For his career, Versalles had a batting average of .242 (.252 during his six years with the Twins) with 1,046 hits, 564 runs, 86 homers, 401 RBI, and 84 stolen bases in 1,065 games. During his five-year peak (1961–1965), Versalles led all AL shortstops with 73 home runs.

Baseball statistician/historian Bill James points out that Versalles' MVP season makes him the player with the fewest career win shares (134) to win an MVP award. While it may be true that Versalles could be considered a one-year MVP flash in the pan, he led the league in multiple offensive categories and was a near-unanimous selection. He also led the league in VORP (52.4), a stat that more accurately measures a player's overall production, and WAR (7.6), which includes a player's defensive value with his offensive production. At the time, most of the talk was not about whether or not he was deserving of the MVP, but whether teammate Tony Oliva should actually have been the winner. Oliva's .321 batting average and 98 RBI were much higher, his strikeouts were less than half, and his home run and stolen base totals nearly equaled Versalles. Versalles went down in history as the first Latin American player to be named most valuable player, and he is one of only five Twins to win the MVP (along with teammate Killebrew, Rod Carew, and more recent Twins Joe Mauer and Justin Morneau) and one of only three Twins to top the league in WAR (along with Carew and Mauer).

==After baseball==
Versalles returned to the Minneapolis area following his year in Japan, but found it virtually impossible to make a living, partly because he had never learned English and partly because of the lingering effects of a back injury he had suffered while running out a ground ball with the Dodgers in 1968.

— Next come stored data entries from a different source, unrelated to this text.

(** * Course and session controllers: a shallow embedding

    The REST service keeps every course in one JSON document,
    [data.json], and each endpoint loads the whole document, works on
    the decoded value and writes the whole document back.  This file
    embeds [cours_controller.py] and [session_controller.py]:

    - a decoded JSON document is a value of [json]; a Python [dict] is
      an association list in insertion order, the order [json.dump]
      writes;
    - number literals are integers (the identifiers of the data model);
      a [str] is the Rocq string of its UTF-8 bytes, so the values are
      the texts that [json.dump] can write;
    - Python exceptions are the [Raise] results of the [py] monad;
    - the file [data.json] and the calls of [load_data] and [save_data]
      are the state of the [M] monad; a file that cannot be read or
      decoded is a state of its own, with the exception it raises;
    - an object found by a search is a position inside the document: a
      freshly decoded document shares no object, so an in-place change
      of the object is a change at that position. *)

From stdpp Require Import base list strings.
From Stdlib Require Import ZArith Lia.

Open Scope Z_scope.

(** ** JSON values as Python sees them *)

#[warnings="-register-all"] Inductive json : Type :=
| JNull
| JBool (b : bool)
| JInt (n : Z)
| JStr (s : string)
| JArr (l : list json)
| JObj (kvs : list (string * json)).

Abbreviation dict := (list (string * json)).

(** [d.get(k)] on the association list: the binding of [k]. *)
Fixpoint dict_get (k : string) (d : dict) : option json :=
  match d with
  | [] => None
  | (k', v) :: r => if String.eqb k k' then Some v else dict_get k r
  end.

(** [d[k] = v]: replaces the value where [k] is bound, and adds the
    binding at the end otherwise. *)
Fixpoint dict_set (k : string) (v : json) (d : dict) : dict :=
  match d with
  | [] => [(k, v)]
  | (k', v') :: r =>
      if String.eqb k k' then (k', v) :: r else (k', v') :: dict_set k v r
  end.

(** [d.update(p)] for a mapping [p]: [d[k] = v] for each item of [p]
    in order. *)
Definition dict_update (d p : dict) : dict :=
  fold_left (fun acc kv => dict_set kv.1 kv.2 acc) p d.

(** Python's [==] on decoded values: [True == 1] and [False == 0] hold,
    lists are compared element by element, dicts by size and then key
    by key of the left operand. *)
Fixpoint py_eq (a b : json) {struct a} : bool :=
  match a, b with
  | JNull, JNull => true
  | JBool x, JBool y => Bool.eqb x y
  | JBool x, JInt n => Z.eqb (Z.b2z x) n
  | JInt m, JBool y => Z.eqb m (Z.b2z y)
  | JInt m, JInt n => Z.eqb m n
  | JStr s, JStr t => String.eqb s t
  | JArr l, JArr l' =>
      (fix elems (l l' : list json) : bool :=
         match l, l' with
         | [], [] => true
         | x :: r, y :: r' => py_eq x y && elems r r'
         | _, _ => false
         end) l l'
  | JObj d, JObj d' =>
      Nat.eqb (length d) (length d') &&
      (fix items (d : dict) : bool :=
         match d with
         | [] => true
         | (k, v) :: r =>
             match dict_get k d' with
             | Some w => py_eq v w
             | None => false
             end && items r
         end) d
  | _, _ => false
  end.

(** [bool(v)]: [None], [False], [0] and the empty containers are false. *)
Definition truthy (v : json) : bool :=
  match v with
  | JNull => false
  | JBool b => b
  | JInt n => negb (Z.eqb n 0)
  | JStr s => negb (String.eqb s "")
  | JArr l => match l with [] => false | _ => true end
  | JObj d => match d with [] => false | _ => true end
  end.

(** ** Exceptions *)

Inductive exn : Type :=
| KeyError | TypeError | AttributeError | IndexError | ValueError
| JSONDecodeError | UnicodeDecodeError | RecursionError | FileNotFoundError.

Inductive result (A : Type) : Type :=
| Ok (a : A)
| Raise (e : exn).
Arguments Ok {A} a.
Arguments Raise {A} e.

Abbreviation py := result.

#[global] Instance result_ret : MRet result := fun _ a => Ok a.
#[global] Instance result_bind : MBind result := fun _ _ f m =>
  match m with
  | Ok a => f a
  | Raise e => Raise e
  end.

(** ** The Python operations the controllers use *)

(** [v[k]] for a string [k]. *)
Definition py_getitem (v : json) (k : string) : py json :=
  match v with
  | JObj d => match dict_get k d with
              | Some x => Ok x
              | None => Raise KeyError
              end
  | _ => Raise TypeError
  end.

(** [v.get(k, dflt)]. *)
Definition py_get (v : json) (k : string) (dflt : json) : py json :=
  match v with
  | JObj d => Ok (default dflt (dict_get k d))
  | _ => Raise AttributeError
  end.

Versalles signed with the Minnesota Goofy's, a professional softball team, and played for the team in their 1977 American Professional Slow Pitch Softball League (APSPL) season. They played their home games at Midway Stadium in St. Paul, Minnesota.

Afterwards, holding a series of menial jobs, he lost his house to foreclosure and was eventually forced to sell his MVP trophy, his All-Star rings, and his Gold Gloves. In addition to his back problems he suffered two heart attacks, underwent stomach surgery and was sustained solely by disability and Social Security payments. He was found dead in his home in Bloomington, Minnesota, on June 9, 1995. An autopsy revealed that Versalles died from arteriosclerotic heart disease, or hardening of the arteries. Versalles was survived by his wife Maria, six daughters and several grandchildren.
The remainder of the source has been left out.